Le dernier coup de marteau

Il migliore tra i film francesi presenti in Concorso quest'anno, quello di Alix Delaporte è un dramma adolescenziale in cui la musica riveste un ruolo preponderante e la poesia è sempre in agguato

Il quarto film francese in Concorso ci porta a respirare le atmosfere migliori del cinema transalpino, quelle in cui lo sguardo cinematografico sposa in modo totalitario il racconto dell’adolescenza e aderisce ad essa senza compromessi, donandosi e mai negandosi. Il livello medio della folta selezione francese di quest’anno non è eccellente, tutt’altro, ma il film di Alix Delaporte, Le dernier coup de marteau, è una parziale eccezione a quello che finora è stato un catalogo del peggior cinema made in France, quello più smorto e prevedibile, dal melodramma pasticciato (3 Coeurs) al dramma bellico paludato (Loin des hommes) passando per la favoletta esile e dimenticabile (La rançon de la gloire). Il film della regista coglie il momento di passaggio dall’infanzia all’età adulta attraverso le vicende del giovane Victor, un quattordicenne che convive con la madre malata, l’innamoramento e il desiderio di sfondare come calciatore sul campo da gioco. La visione del film è la sua visione, i suoi occhi sono i nostri. Il rapporto è diretto, bruciante, senza tramite, privo di mediazioni. A strappare la sufficienza, nel film della Delaporte, è però soprattutto la poeticità che non è mai poetismo, la musicalità che oltre ad accompagnare le inquadrature e la loro armonia interna diventa elemento preponderante della vita del giovane protagonista, squarciando il cuore del film e calandosi al suo interno (e dentro il nostro) direttamene dalla porta principale.

Il padre di Victor, Samuel, è un direttore d’orchestra che il ragazzo non hai mai conosciuto. A Montpellier, città in cui il giovane risiede, i due s’incontrano in occasione dell’esecuzione di Samuel della sinfonia n. 6 di Mahler, o meglio si sfiorano.
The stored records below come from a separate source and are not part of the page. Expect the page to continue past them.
(** * A small state *)

(** Two files of fixed bytes that can be read and truncated; a write adds its bytes. *)
#[export] Program Instance list_vnode_ops : VnodeOps (list Z) := {|
  vop_read o n f := let out := take (Z.to_nat n) (drop (Z.to_nat o) f) in Some (o + zlen out, out, f);
  vop_write o buf f := Some (o + zlen buf, take (Z.to_nat o) f ++ buf ++ drop (Z.to_nat o + length buf) f);
  vop_trunc _ _ := Some [];
  f_ok _ := True;
  f_bytes f := f |}.
Next Obligation. intros f o n _ Ho Hn Hov. do 3 eexists. split; [reflexivity|]. split; [done|]. split; [done|]. by right. Qed.
Next Obligation. intros f o buf _ Ho H0 Hov. do 3 eexists. split; [reflexivity|]. split; [done|]. split; [done|]. by right. Qed.
Next Obligation. intros f secs _ _ _. by exists []. Qed.

Definition ex_unused : fte := mk_fte 0 0 0 0 0 0 NULL.
Definition ex_entry : fte := mk_fte 0 (Z.lor FTE_USED (Z.lor FTFLAGS_READ (Z.lor FTFLAGS_WRITE FTFLAGS_FILE))) 0x1ff 0 5 5 (Some 2%positive).
(** Handle 3 is open for the file of vnode 2, at its end; vnode 1 is the root directory. *)
Definition ex_st : state (F := list Z) (W := unit) :=
  mk_state (ex_entry :: replicate 99 ex_unused) ([-1; -2; -3; 0] ++ replicate 16 (-4))
    {[ 1%positive := mk_vn 3 NULL []; 2%positive := mk_vn 1 (Some 1%positive) [10; 11; 12; 13; 14] ]} [] tt.
Definition no_sock (h : Z) (w : unit) : unit := w.
Definition no_read (h n : Z) (w : unit) : Z * list Z * unit := (EINVALID_HANDLE, [], w).
Definition no_write (h : Z) (buf : list Z) (w : unit) : Z * unit := (EINVALID_HANDLE, w).

Lemma ex_tables : tables_ok ex_st.
Proof. split; reflexivity. Qed.
Lemma ex_opened : opened ex_st 3 0 ex_entry 2%positive (mk_vn 1 (Some 1%positive) [10; 11; 12; 13; 14]).
Proof. split; try reflexivity. simpl. lia. Qed.
(** The same, at position 1. *)
Definition ex_st1 : state := set_ftab (set_position 1 ex_entry :: replicate 99 ex_unused) ex_st.
Lemma ex_opened1 : opened ex_st1 3 0 (set_position 1 ex_entry) 2%positive (mk_vn 1 (Some 1%positive) [10; 11; 12; 13; 14]).
Proof. split; try reflexivity. simpl. lia. Qed.

Lemma read_advances_witness :
  exists ret out f s', syscall_read no_read 3 2 ex_st1 = Some (ret, out, s') /\ f_ok f /\ f_bytes f = [10; 11; 12; 13; 14] /\
    ((ret < 0 /\ moved ex_st1 0 (set_position 1 ex_entry) 2%positive (mk_vn 1 (Some 1%positive) f) s') \/
     (ret = zlen out /\ out = take (Z.to_nat 2) (drop (Z.to_nat 1) [10; 11; 12; 13; 14]) /\ moved ex_st1 0 (set_position (1 + zlen out) (set_position 1 ex_entry)) 2%positive (mk_vn 1 (Some 1%positive) f) s')).
Proof. refine (read_advances no_read ex_st1 3 0 (set_position 1 ex_entry) 2%positive (mk_vn 1 (Some 1%positive) [10; 11; 12; 13; 14]) 2 _ _ _ _ _ _); [apply ex_opened1|reflexivity|exact I|simpl; lia|lia|simpl; lia]. Defined.

Lemma reads_continue_witness : exists s1 s2, syscall_read no_read 3 2 ex_st1 = Some (2, [11; 12], s1) /\ syscall_read no_read 3 9 s1 = Some (2, [13; 14], s2) /\
  [11; 12] ++ [13; 14] = take (Z.to_nat 11) (drop 1 [10; 11; 12; 13; 14]).
Proof.
  do 2 eexists. split; [vm_compute; reflexivity|]. split; [vm_compute; reflexivity|].
  refine (reads_continue no_read ex_st1 3 0 (set_position 1 ex_entry) 2%positive (mk_vn 1 (Some 1%positive) [10; 11; 12; 13; 14]) 2 9 2 2 [11; 12] [13; 14] _ _ _ _ _ _ _ _ _ _ _ _ _);
    [apply ex_opened1|reflexivity|exact I|simpl; lia|lia|lia|simpl; lia|vm_compute; reflexivity|vm_compute; reflexivity|lia|lia].
Defined.

Lemma writes_append_witness : exists s1 s2, syscall_write no_write 3 [1] ex_st = Some (1, s1) /\ syscall_write no_write 3 [2; 3] s1 = Some (2, s2) /\
  exists f, vnodes s2 !! 2%positive = Some (mk_vn 1 (Some 1%positive) f) /\ f_ok f /\ f_bytes f = [10; 11; 12; 13; 14] ++ [1] ++ [2; 3] /\
    forall h', h' <> 0 -> zget (openFileTable s2) h' = zget (openFileTable ex_st) h'.
Proof.
  do 2 eexists. split; [vm_compute; reflexivity|]. split; [vm_compute; reflexivity|].
  refine (writes_append no_write ex_st 3 0 ex_entry 2%positive (mk_vn 1 (Some 1%positive) [10; 11; 12; 13; 14]) [1] [2; 3] _ _ _ _ _ _ _ _ _);
    [apply ex_opened|reflexivity|exact I|reflexivity|unfold zlen; simpl; lia|vm_compute; reflexivity|vm_compute; reflexivity].
Defined.

Lemma lseek_moves_witness :
  exists s', syscall_lseek 3 (-2) SEEK_CUR ex_st = Some (0, s') /\ moved ex_st 0 (set_position 3 ex_entry) 2%positive (mk_vn 1 (Some 1%positive) [10; 11; 12; 13; 14]) s'.
Proof. refine (lseek_moves ex_st 3 0 ex_entry 2%positive (mk_vn 1 (Some 1%positive) [10; 11; 12; 13; 14]) (-2) SEEK_CUR _ _ _ _ _); [apply ex_opened|simpl; lia|simpl; lia|lia|by right]. Defined.

Lemma lseek_end_wraps_witness :
  exists s', syscall_lseek 3 (-10) SEEK_END ex_st = Some (0, s') /\ moved ex_st 0 (set_position 4294967291 ex_entry) 2%positive (mk_vn 1 (Some 1%positive) [10; 11; 12; 13; 14]) s'.
Proof. apply (lseek_end_wraps ex_st 3 0 ex_entry 2%positive (mk_vn 1 (Some 1%positive) [10; 11; 12; 13; 14]) (-10)); [apply ex_opened|simpl; lia|simpl; lia]. Defined.

Lemma open_opens_witness :
  exists s' e f, open_vnode no_sock 951782400 1%positive 2%positive 0x1ff 5 O_RDWR 0 ex_st = Some (4, s') /\ zget (openFileTable ex_st) 1 = Some e /\
    opened s' 4 1 (open_entry O_RDWR 0 0x1ff 5 2%positive (set_flags FTE_USED e)) 2%positive (mk_vn 1 (Some 1%positive) f) /\ f_ok f /\ f_bytes f = [10; 11; 12; 13; 14].
Proof.
  refine (open_opens no_sock 951782400 1%positive 2%positive 0x1ff O_RDWR 0 ex_st 1 4 (mk_vn 1 (Some 1%positive) [10; 11; 12; 13; 14]) (mk_vn 3 NULL []) _ _ _ _ _ _ _ _ _ _ _ _ _);
    [apply ex_tables|lia|unfold DateTime.new_year_day; vm_compute; intuition discriminate|discriminate|reflexivity|simpl; lia|reflexivity|simpl; lia|exact I|reflexivity|reflexivity|reflexivity|reflexivity].
Defined.

Lemma close_keeps_slot_witness : exists s', syscall_close no_sock 3 ex_st = Some (0, s') /\
  0 = 0 /\ zget (fhandles s') 3 = Some (-4) /\ zget (openFileTable s') 0 = Some (set_refcount (-1) ex_entry).
Proof.
  eexists. split; [vm_compute; reflexivity|]. eapply (close_keeps_slot no_sock ex_st 3 0 ex_entry 2%positive (mk_vn 1 (Some 1%positive) [10; 11; 12; 13; 14]) 0);
    [apply ex_opened|reflexivity|vm_compute; reflexivity].
Defined.

(** One open and one close: the second slot is used up. *)
Lemma opens_bounded_witness : exists s', calls no_sock 2 1 ex_st s' /\ (1 + used ex_st <= length (openFileTable s'))%nat.
Proof.
  eexists. split.
  - change 1%nat with (0 + 1 + 0)%nat at 2. eapply calls_cons; [eapply (calls_cons _ 0 0 1); [apply calls_nil|]|].
    + apply (call_open no_sock 951782400 1%positive 2%positive 0x1ff 5 O_RDWR 0 ex_st 4). vm_compute. reflexivity.
    + apply (call_close no_sock 4 _ 0). vm_compute. reflexivity.
  - eapply (opens_bounded no_sock 2 1 ex_st); [|lia|].
    + change 1%nat with (0 + 1 + 0)%nat at 2. eapply calls_cons; [eapply (calls_cons _ 0 0 1); [apply calls_nil|]|].
      * apply (call_open no_sock 951782400 1%positive 2%positive 0x1ff 5 O_RDWR 0 ex_st 4). vm_compute. reflexivity.
      * apply (call_close no_sock 4 _ 0). vm_compute. reflexivity.
    + apply Forall_cons. split; [reflexivity|]. by apply Forall_replicate.
Defined.

Lemma dup_close_frees_slot_witness :
  exists s1 s2 e2, syscall_dup no_sock 3 ex_st = Some (4, s1) /\ syscall_close no_sock 4 s1 = Some (0, s2) /\ zget (fhandles s2) 3 = Some 0 /\
    zget (openFileTable s2) 0 = Some e2 /\ fte_flags e2 = FTE_UNUSED /\ fte_vn e2 = Some 2%positive.
Proof.
  apply (dup_close_frees_slot no_sock no_sock ex_st 3 0 ex_entry 2%positive (mk_vn 1 (Some 1%positive) [10; 11; 12; 13; 14]) 4);
    [apply ex_tables|apply ex_opened|simpl; lia|reflexivity|reflexivity].
Defined.

Lemma dup2_same_closes_witness : exists s', syscall_dup2 no_sock no_sock 3 3 ex_st = Some (3, s') /\ 3 = 3 /\ zget (fhandles s') 3 = Some (-4).
Proof.
  eexists. split; [vm_compute; reflexivity|]. eapply (dup2_same_closes no_sock no_sock ex_st 3 0 ex_entry 2%positive (mk_vn 1 (Some 1%positive) [10; 11; 12; 13; 14]) 3);
    [apply ex_opened|vm_compute; reflexivity].
Defined.

End Fd.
Perché il dialogo è una componente accessoria e secondaria, nel film della Delaporte. Una zavorra, il più del volte, un di più, un inutile corollario. A parlare per davvero sono soprattutto i volti, i silenzi, ciò che è indicibile e resta tra le righe. Il film non ha di sicuro la maturità espressiva per rendere al meglio questo fascino raro senza flirtare con l’assenza di ritmo e la catatonia priva di peso, però. E il risultato, anche se sincero e piuttosto vitale, è discontinuo. Rimane in compenso l’efficacia di fondo di un romanzo di formazione che unisce la delicatezza piena di umanità, con cui il cinema francese è solito guardare ai suoi figli più giovani e agli interpreti più inesperti della sua società, a quell’irreprensibilità sociale più aspra di certo cinema dalla vocazione e collocazione più mitteleuropea.

Immagine rimossa.

La sinfonia di Mahler è quasi un personaggio aggiunto, e ciò rappresenta un elemento non trascurabile d’interesse: la metafora che sta dietro il titolo non è pretestuosa ma si carica di denso in misura maggiore quanto più è vissuta sulla pelle e sugli occhi tristi e ingrigiti del protagonista. Se Mahler eliminò l’ultimo colpo di martello dalla sua creazione perché lo riteneva una prefigurazione negativa e piena di scomodi e tutt’altro che benauguranti fantasmi in merito a quello che sarebbe stato il suo futuro, nel film la martellata finale è quella che potrebbe arrivare da un momento all’altro nella vita del protagonista ma che di fatto non sopraggiunge mai, sostituita dalla dolcezza della speranza, da un’apertura verso il sole che è non mai stucchevolezza retorica ma autentico conforto.